Regreting My Decision to Move to Uganda
Exactly six months ago, I left my home and moved to Uganda. And exactly two weeks ago, I could not think of a more regrettable decision.
I was on the side of a dirt road that leads from the town of Gulu to the smaller, more rural Awach sub-county. I was only two hours into the fifth straight 12-hour day, ferrying materials for a construction project at our partner school, and everything had fallen apart. Or, at least it felt that way.
Here is how that day went:
7:00 a.m. – Wait at the petrol station.
7:18 a.m. – Call driver repeatedly.
7:32 a.m. – Argue for the fifth day in a row about how many liters of diesel it takes to ferry six trips of rocks.
7:45 a.m. – Call owner of rocks to warn him of our arrival.
8:07 a.m. – Call owner of rocks and driver, as both are now missing in action while I sit in the truck in the middle of the road.
8:20 a.m. – Argue with strange man about price paid for rocks, as he is preventing both the owner and driver from boarding the vehicle
8:28 a.m. – Realize I am being scammed because I am a woman, and a mzungu (a white foreigner), at that.
8:35 a.m. – Convince scammer that I will pay him directly (later) if he just lets us go.
8:36 a.m. – Finally get on our way again.
8:38 a.m. – Driver stops to argue with man who owes him money.
8:43 a.m. – I’ve lost my patience, and yell at driver to get moving.
8:51 a.m. – Realize the weight of my statement when I say “people like that man and situations like this are the reason this country will never develop.”
8:57 a.m. – Arrive at different source of rocks of lesser quality. Fail to get full load. Argue endlessly to return to original quarry for full value.
9:24 a.m. – Arrive at road branch for original quarry. Get stuck in mud.

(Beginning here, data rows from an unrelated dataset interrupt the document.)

(** The bits of the last byte of a block that ends inside a byte. *)
Lemma end_byte_spec bytes q r :
  bytes_ok bytes -> 0 <= q -> 0 <= r < 8 ->
  if (r =? 0) || (q <? Z.of_nat (length bytes)) then
    exists bytes', (if negb (r =? 0) then or_byte bytes q (lnot_w 8 (mask_from r)) else Ok bytes) =
      Ok bytes' /\ length bytes' = length bytes /\ bytes_ok bytes' /\
      forall p, 0 <= p -> map_bit bytes' p =
        map_bit bytes p || ((8 * q <=? p) && (p <? 8 * q + r))
  else (if negb (r =? 0) then or_byte bytes q (lnot_w 8 (mask_from r)) else Ok bytes) = Panic.
Proof.
  intros Hb Hq Hr. destruct (Z.eqb_spec r 0) as [->|Hr0]; cbn [orb negb].
  - exists bytes. split_and!; [done..|]. intros p Hp.
    rewrite <- (orb_false_r (map_bit bytes p)) at 1. f_equal. symmetry.
    apply andb_false_iff. rewrite Z.leb_gt, Z.ltb_ge. lia.
  - destruct (Z.ltb_spec q (Z.of_nat (length bytes))); [|by apply or_byte_panic].
    destruct (or_byte_spec bytes q (lnot_w 8 (mask_from r)) Hb) as (b1 & -> & Hl1 & Hb1 & Hbit1);
      [by apply (mask_from_spec r 0)|lia|].
    exists b1. split_and!; [done..|]. intros p Hp. rewrite Hbit1 by done.
    pose proof (Z.div_mod p 8 ltac:(lia)). pose proof (Z.mod_pos_bound p 8 ltac:(lia)).
    destruct (mask_from_spec r (p mod 8)) as (_ & -> & _); [lia..|]. f_equal. bool_lia.
Qed.

(** The slots of a block are marked when they are all in the map. *)
Lemma mark_block_bits_spec index size bytes :
  bytes_ok bytes -> length bytes = 496%nat -> 0 <= index -> 0 < size / 64 ->
  let slot := index mod AMAP_DATA_SIZE / 64 in
  if slot + size / 64 <=? 3968 then exists bytes', mark_block_bits index size bytes = Ok bytes' /\
    marked slot (size / 64) bytes bytes'
  else mark_block_bits index size bytes = Panic.
Proof.
  intros Hb Hl Hi Hn slot. unfold mark_block_bits. fold slot. set (n := size / 64) in *.
  assert (Hs : 0 <= slot < 3968).
  { pose proof (Z.mod_pos_bound index AMAP_DATA_SIZE ltac:(done)). unfold slot.
    split; [apply Z.div_pos; lia|]. apply Z.div_lt_upper_bound; [lia|].
    change (64 * 3968) with AMAP_DATA_SIZE. lia. }
  pose proof (Z.div_mod slot 8 ltac:(lia)). pose proof (Z.mod_pos_bound slot 8 ltac:(lia)).
  pose proof (Z.div_mod (slot + n) 8 ltac:(lia)). pose proof (Z.mod_pos_bound (slot + n) 8 ltac:(lia)).
  set (q := slot / 8) in *. set (r := slot mod 8) in *.
  set (qe := (slot + n) / 8) in *. set (re := (slot + n) mod 8) in *.
  destruct (Z.eqb_spec q qe) as [Hq|Hq].
  - destruct (Z.ltb_spec r re); [|lia]. destruct (Z.leb_spec (slot + n) 3968); [|lia].
    destruct (lor_range_spec bytes q r re Hb) as (b' & -> & Hl' & Hb' & Hbit); [lia..|].
    exists b'. split; [done|]. split; [done|]. split; [done|]. intros p Hp. rewrite Hbit by lia.
    pose proof (Z.div_mod p 8 ltac:(lia)). pose proof (Z.mod_pos_bound p 8 ltac:(lia)).
    f_equal. unfold covered. bool_lia.
  - destruct (start_byte_spec bytes q r Hb) as (b1 & q' & -> & Hl1 & Hb1 & Hq' & Hbit1 & Hqv); [lia..|].
    cbn [rbind]. pose proof (end_byte_spec b1 qe re Hb1 ltac:(lia) ltac:(lia)) as He.
    destruct (Z.leb_spec (slot + n) 3968).
    + assert ((re =? 0) || (qe <? Z.of_nat (length b1)) = true) as Hin.
      { apply orb_true_iff. rewrite Z.eqb_eq, Z.ltb_lt. lia. }
      rewrite Hin in He. destruct He as (b2 & -> & Hl2 & Hb2 & Hbit2). cbn [rbind].
      assert (Hres : exists b3, (if q' <? qe then fill_bytes b2 q' qe else Ok b2) = Ok b3 /\
        length b3 = length b2 /\ bytes_ok b3 /\ forall p, 0 <= p ->
          map_bit b3 p = map_bit b2 p || ((q' <=? p / 8) && (p / 8 <? qe))).
      { destruct (Z.ltb_spec q' qe); [apply fill_bytes_spec; [done|lia|lia]|].
        exists b2. split_and!; [done..|]. intros p Hp. rewrite <- (orb_false_r (map_bit b2 p)) at 1.
        f_equal. symmetry. apply andb_false_iff. rewrite Z.leb_gt, Z.ltb_ge. lia. }
      destruct Hres as (b3 & -> & Hl3 & Hb3 & Hbit3). exists b3. split; [done|].
      split; [lia|]. split; [done|]. intros p Hp. rewrite Hbit3, Hbit2, Hbit1 by lia.
      pose proof (Z.div_mod p 8 ltac:(lia)). pose proof (Z.mod_pos_bound p 8 ltac:(lia)).
      rewrite <- !orb_assoc. f_equal. unfold covered. bool_lia.
    + destruct ((re =? 0) || (qe <? Z.of_nat (length b1))) eqn:Hin; [|by rewrite He].
      destruct He as (b2 & -> & Hl2 & _). cbn [rbind]. apply orb_true_iff in Hin.
      rewrite Z.eqb_eq, Z.ltb_lt in Hin. destruct (Z.ltb_spec q' qe); [|lia].
      apply fill_bytes_panic. lia.
Qed.

(** ** Free slots *)

(** The free slots among the [n] from [a]. *)
Fixpoint count_free (bit : Z -> bool) (a : Z) (n : nat) : Z :=
  match n with
  | O => 0
  | S n => (if bit a then 0 else 1) + count_free bit (a + 1) n
  end.

Lemma count_free_app bit n m a :
  count_free bit a (n + m) = count_free bit a n + count_free bit (a + Z.of_nat n) m.
Proof.
  revert a. induction n as [|n IH]; intros a; cbn [count_free Nat.add]; [by rewrite Z.add_0_r|].
  rewrite IH. replace (a + 1 + Z.of_nat n) with (a + Z.of_nat (S n)) by lia. lia.
Qed.

Lemma count_free_ext bit bit' n a :
  (forall p, a <= p < a + Z.of_nat n -> bit p = bit' p) -> count_free bit a n = count_free bit' a n.
Proof.
  revert a. induction n as [|n IH]; intros a H; cbn [count_free]; [done|].
  rewrite (H a) by lia. rewrite (IH (a + 1)); [done|]. intros p Hp. apply H. lia.
Qed.

Lemma count_free_const bit (b : bool) n a :
  (forall p, a <= p < a + Z.of_nat n -> bit p = b) ->
  count_free bit a n = if b then 0 else Z.of_nat n.
Proof.
  revert a. induction n as [|n IH]; intros a H; cbn [count_free]; [by destruct b|].
  rewrite (H a), (IH (a + 1)) by (intros; apply H; lia) || lia. destruct b; lia.
Qed.

(** The free slots of a map. *)
Definition free_slots (bits : list Z) : Z := count_free (map_bit bits) 0 (8 * length bits).

Lemma free_slots_marked a n bits bits' :
  marked a n bits bits' -> 0 <= a -> 0 <= n -> a + n <= 8 * Z.of_nat (length bits) ->
  (forall p, a <= p < a + n -> map_bit bits p = false) ->
  free_slots bits' = free_slots bits - n.
Proof.
  intros (Hl & _ & Hm) Ha Hn Hle Hfree. unfold free_slots. rewrite Hl.
  replace (8 * length bits)%nat with
    (Z.to_nat a + (Z.to_nat n + (8 * length bits - Z.to_nat a - Z.to_nat n)))%nat by lia.
  rewrite !count_free_app, Z.add_0_l, !Z2Nat.id by done.
  rewrite (count_free_ext (map_bit bits') (map_bit bits) (Z.to_nat a)).
  2: { intros p Hp. rewrite Hm by lia. unfold covered. destruct (Z.leb_spec a p); [lia|].
       by rewrite orb_false_r. }
  rewrite (count_free_ext (map_bit bits') (map_bit bits) (_ - _ - _)).
  2: { intros p Hp. rewrite Hm by lia. unfold covered. destruct (Z.ltb_spec p (a + n)); [lia|].
       by rewrite andb_false_r, orb_false_r. }
  rewrite (count_free_const (map_bit bits') true (Z.to_nat n) a).
  2: { intros p Hp. rewrite Hm by lia. unfold covered. destruct (Z.leb_spec a p); [|lia].
       destruct (Z.ltb_spec p (a + n)); [|lia]. by rewrite orb_true_r. }
  rewrite (count_free_const (map_bit bits) false (Z.to_nat n) a) by (intros p Hp; apply Hfree; lia).
  lia.
Qed.

Class MapPageLaws (MP B : Type) `{!MapPage MP B} := {
  mp_bits_set : forall bits p, mp_bits (mp_set_bits bits p) = bits;
  mp_trailer_set : forall bits p, mp_trailer (mp_set_bits bits p) = mp_trailer p;
  mp_new_bits : forall t bits tr p, mp_new t bits tr = Ok p -> mp_bits p = bits /\ mp_trailer p = tr;
  mp_new_ok : forall t bits tr, page_type tr = t -> exists p, mp_new t bits tr = Ok p;
  mp_write_length : forall t p bs, length (mp_bits p) = 496%nat -> mp_write t p = Ok bs ->
    length bs = 512%nat
}.

#[export] Instance UnicodeMapPage_maplaws : MapPageLaws UnicodeMapPage.t UnicodePageId.
Proof.
  split; [done|done| | |].
  - intros t bits tr p H. cbn in H. unfold UnicodeMapPage.new in H. res_step. by inv_ok.
  - intros t bits tr <-. cbn. unfold UnicodeMapPage.new. rewrite Z.eqb_refl. by eexists.
  - intros t p bs Hl [= <-]. unfold UnicodeMapPage.write. cbn [mp_bits UnicodeMapPage_map] in Hl.
    by rewrite length_app, Hl.
Qed.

“Madam, it is impossible.”
This was the moment I lost hope. This was the moment where all the challenges I had been compartmentalizing over the last few months converged. No longer could I contain all of the frustration and try to direct it towards a productive outlet.
My face immediately met my hands and I started crying.
The activities of the following two weeks (and my feelings about them) varied as much as they did test me. The period can appropriately be defined as a breaking point. I was spinning my wheels in the same way the truck did through the muddy ruts.
I wanted to go home, but I was absolutely terrified by the prospect of such a process. I wanted to love Uganda and the life I was living in it, but I did not.
The notion of regaining traction when so disconnected from both places is a bit hard to fathom. My own tendency, and to some degree fault, is to cram any discomfort into defined spaces so that it’s easier to swallow. It’s easier to talk about when chitchatting at the market or writing digital messages to friends at home. Easier to write down.
But the reality is that I chose every step that got me here, and the experience has impacted me in ways that I did not anticipate–and that are more nuanced and convoluted than I’d like to admit.
And that, beyond all else, I’m a human being who relies on the showing of love and unconditional support from those closest to me, no matter how independent I may try to be.